Kim Youngjun, Garvin Jennifer, Heavirland Julia, Meystre Stéphane M
School of Computing, University of Utah, Salt Lake City, Utah, U.S.
Stud Health Technol Inform. 2013;192:185-9.
Adapting an information extraction application to a new domain (e.g., new categories of narrative text) typically requires re-training the application with the new narratives. But could previous training from the original domain alleviate this adaptation? After having developed an NLP-based application to extract congestive heart failure treatment performance measures from echocardiogram reports (i.e., the source domain), we adapted it to a large variety of clinical documents (i.e., the target domain). We wanted to reuse the machine learning trained models from the source domain, and experimented with several popular domain adaptation approaches such as reusing the predictions from the source model, or applying a linear interpolation.
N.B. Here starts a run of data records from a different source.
(** C7. An executable plan writes exactly the profile's selected targets (all of them, or
    the ramdisk alone), in write order, each once: the effect of a target is a write of the
    artifact's member for it, at the profile's offset times its block size and for the
    member's length without overflow, where the artifact's own table has the partition at the
    same offset and with room for the member, and no protected partition is written. *)
Theorem executable_plan_writes r registry m plan :
  build_materialized_plan r registry = Ok m -> executable (materialization m) = Some plan ->
  Forall2 (writes_target (r_artifact r) (r_profile r)) (selected_targets r) (persistent (effect_set plan)) /\
  StronglySorted (fun a b => write_order_leb a b = true) (selected_targets r) /\
  (exists table, m_partition_table (r_artifact r) = Some table /\
     forall t, t ∈ selected_targets r ->
       agreed (r_artifact r) table t /\ t ∈ allowed_targets (r_profile r) /\
       target_partition t ∉ protected_targets (r_profile r)) /\
  validate_executable (effect_set plan) = Ok tt.
Proof.
  intros (identity & violations & built & Hi & Hv & Hb & _ & Hcase)%build_materialized_inv Hx. cbn zeta in Hcase.
  destruct Hcase as [(_ & a & Ha & _)|(Hnil & i & plan' & Hp & Hs & _ & _ & He)].
  { by rewrite Ha in Hx. }
  rewrite Hp in Hx. injection Hx as ->. apply plan_blockers_nil in Hnil as (-> & _).
  apply seal_Ok in Hs as (_ & Hex & body & _ & ->). cbn [effect_set envelope_of]. rewrite He in *.
  apply build_steps_lowered in Hb as (layout & writes & verifies & L).
  apply validate_nil in Hv as (table & Ht & Hag & Hpr & _). split_and!; [by eapply lowered_declares| | |done].
  - apply (sort_by_sorted _ write_order_total write_order_trans).
  - exists table. split; [done|]. intros t [Hin _]%selected_elem. rewrite Forall_forall in Hag, Hpr. auto.
Qed.

(** C16. The provider's lowering always agrees with the core's projection check: whatever
    restore [build_steps] lowers, its public steps, private actions and declared effects are
    accepted by [validate_projection], so materialization never fails there. *)
Theorem lowering_projects r built :
  build_steps r = Ok built -> countable r ->
  exists d, validate_projection (built_steps built) (built_private_plan built) (built_effects built) = Ok d.
Proof. apply lowered_projects. Qed.

(** ** The ramdisk alone *)

(** C40. Restoring the ramdisk is lowered only for the purpose of a primary flash, under a
    campaign where the authority's support permits execution, and for an artifact whose
    [ramdisk.img] is the pinned image at its full size.  The plan reports user data as preserved
    and writes the ramdisk partition alone, with the member the profile names for it: the pinned
    image, at its full size, where that is [ramdisk.img]. *)
Theorem ramdisk_restore_pinned r built :
  build_steps r = Ok built -> r_intent r = RestoreRamdisk ->
  r_purpose r = PrimaryFlash /\
  (permits_execution (support_state (r_authority_support r)) = true -> support_campaign (support_state (r_authority_support r)) <> None) /\
  (exists image, manifest_member (r_artifact r) "ramdisk.img" = Some image /\ member_size image = MAX_IMAGE_BYTES /\
     restoration_digest = Ok (member_sha256 image)) /\
  userdata (data_impact (built_effects built)) = Preserved /\
  Forall2 (fun t e => writes_target (r_artifact r) (r_profile r) t e /\
      exists offset size content, e = WritePartition (mkId "ramdisk") (mkRange offset size) content /\
        (source_member t = Some "ramdisk.img"%string -> size = MAX_IMAGE_BYTES /\ restoration_digest = Ok content))
    (selected_targets r) (persistent (built_effects built)).
Proof.
  intros H Hi. pose proof H as (layout & writes & verifies & L)%build_steps_lowered.
  pose proof (lowered_permitted _ _ _ _ _ L) as Hp. unfold ramdisk_permitted in Hp.
  rewrite bool_decide_eq_true_2 in Hp by done. case_bool_decide as Hpur; [cbn [negb] in Hp|done].
  destruct (permits_execution _ && is_none _) eqn:Hs; [done|].
  destruct (manifest_member (r_artifact r) "ramdisk.img") as [image|] eqn:Himage; [|done].
  destruct restoration_digest as [pinned|] eqn:Hr; [|done]. injection Hp as Hp.
  apply andb_true_iff in Hp as [Hd%bool_decide_eq_true Hz%Z.eqb_eq]. split; [done|]. split.
  { intros Ht. rewrite Ht in Hs. cbn in Hs. intros E. by rewrite E in Hs. }
  split; [exists image; by subst pinned|]. split.
  - rewrite (lowered_impact _ _ _ _ _ L). cbn zeta. by rewrite bool_decide_eq_true_2.
  - pose proof (lowered_declares _ _ _ _ _ L) as Hw. apply Forall2_same_length_lookup.
    split; [by apply Forall2_length in Hw|]. intros i t e Ht He.
    pose proof (Forall2_lookup_lr _ _ _ _ _ _ Hw Ht He) as Hwt. split; [done|].
    destruct Hwt as (name & member & block & Hn & Hm & _ & -> & _).
    apply list_elem_of_lookup_2, selected_elem in Ht as [_ [Ht|Ht]]; [congruence|].
    eexists _, _, _. split; [f_equal; by apply id_eq|]. rewrite Hn. intros [= ->]. rewrite Himage in Hm. injection Hm as <-.
    by subst pinned.
Qed.

(** ** Reconciliation *)

(** The actions that touch the device only to read. *)
Definition reads_only (a : StoredAction) : Prop :=
  match a with
  | ProbeLoader | ValidatePartitionTable _ | CharacterizeReadDomain | StoredReadback _ _ _ _ => True
  | ManagedControl _ _ | StoredWrite _ _ _ | ResetDevice => False
  end.

(** Reconciliation after a crash cannot write: what it selects is the plan's own
    actions in the plan's order, each recorded as read-only and decoding to a probe, a layout
    check, a characterization or the readback of an effect that may have happened - never a
    mode change, a write or a reset. *)
Theorem reconcile_cannot_write possible records selected :
  reconcile_read_only possible records = Ok selected ->
  sublist selected records /\
  Forall (fun record => effect_class record = EReadOnly /\
    exists action, stored_action_decode record = Ok action /\ reads_only action /\
      (forall partition sector strength filler, action = StoredReadback partition sector strength filler ->
         exists p range content, WritePartition p range content ∈ possible /\
           declared_target record = Some (TargetPartition p) /\ declared_range record = Some range /\
           action_content record = Some content)) selected.
Proof.
  revert selected. induction records as [|record records IH]; intros selected H; cbn [reconcile_read_only] in H.
  { injection H as <-. split; constructor. }
  destruct (stored_action_decode record) as [action|] eqn:Hd; [cbn [map_err] in H|done].
  destruct (reconcile_selects possible record action) eqn:Hs.
  - case_bool_decide as He; [cbn [negb] in H|done].
    destruct (reconcile_read_only _ _) as [rest|]; [|done]. injection H as <-.
    destruct (IH rest eq_refl) as [Hsub Hall]. split; [by constructor|]. constructor; [|done]. split; [done|].
    exists action. split; [done|]. split; [by destruct action|].
    intros partition sector strength filler ->. cbn in Hs. apply existsb_exists in Hs as (e & Hin%list_elem_of_In & Hobs).
    destruct e as [|p range content| | |]; cbn in Hobs; try done.
    destruct (declared_target record) as [[]|]; try done. breflect. subst.
    exists p, range, content. by split_and!.
  - apply IH in H as [Hsub Hall]. split; [by constructor|done].
Qed.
As a result, we measured higher recall and precision (92.4% and 95.3% respectively) than when training with the target domain only.
将信息提取应用程序适配到新领域(例如,新类别的叙述文本)通常需要使用新的叙述对该应用程序进行重新训练。但是,来自原始领域的先前训练能否减轻这种适配工作呢?在开发了一个基于自然语言处理(NLP)的应用程序以从超声心动图报告中提取充血性心力衰竭治疗性能指标(即源领域)之后,我们将其适配到了各种各样的临床文档(即目标领域)。我们希望重用源领域中经过机器学习训练的模型,并试验了几种流行的领域适配方法,例如重用源模型的预测结果,或应用线性插值。结果,我们测得的召回率和精确率(分别为92.4%和95.3%)高于仅使用目标领域进行训练时的情况。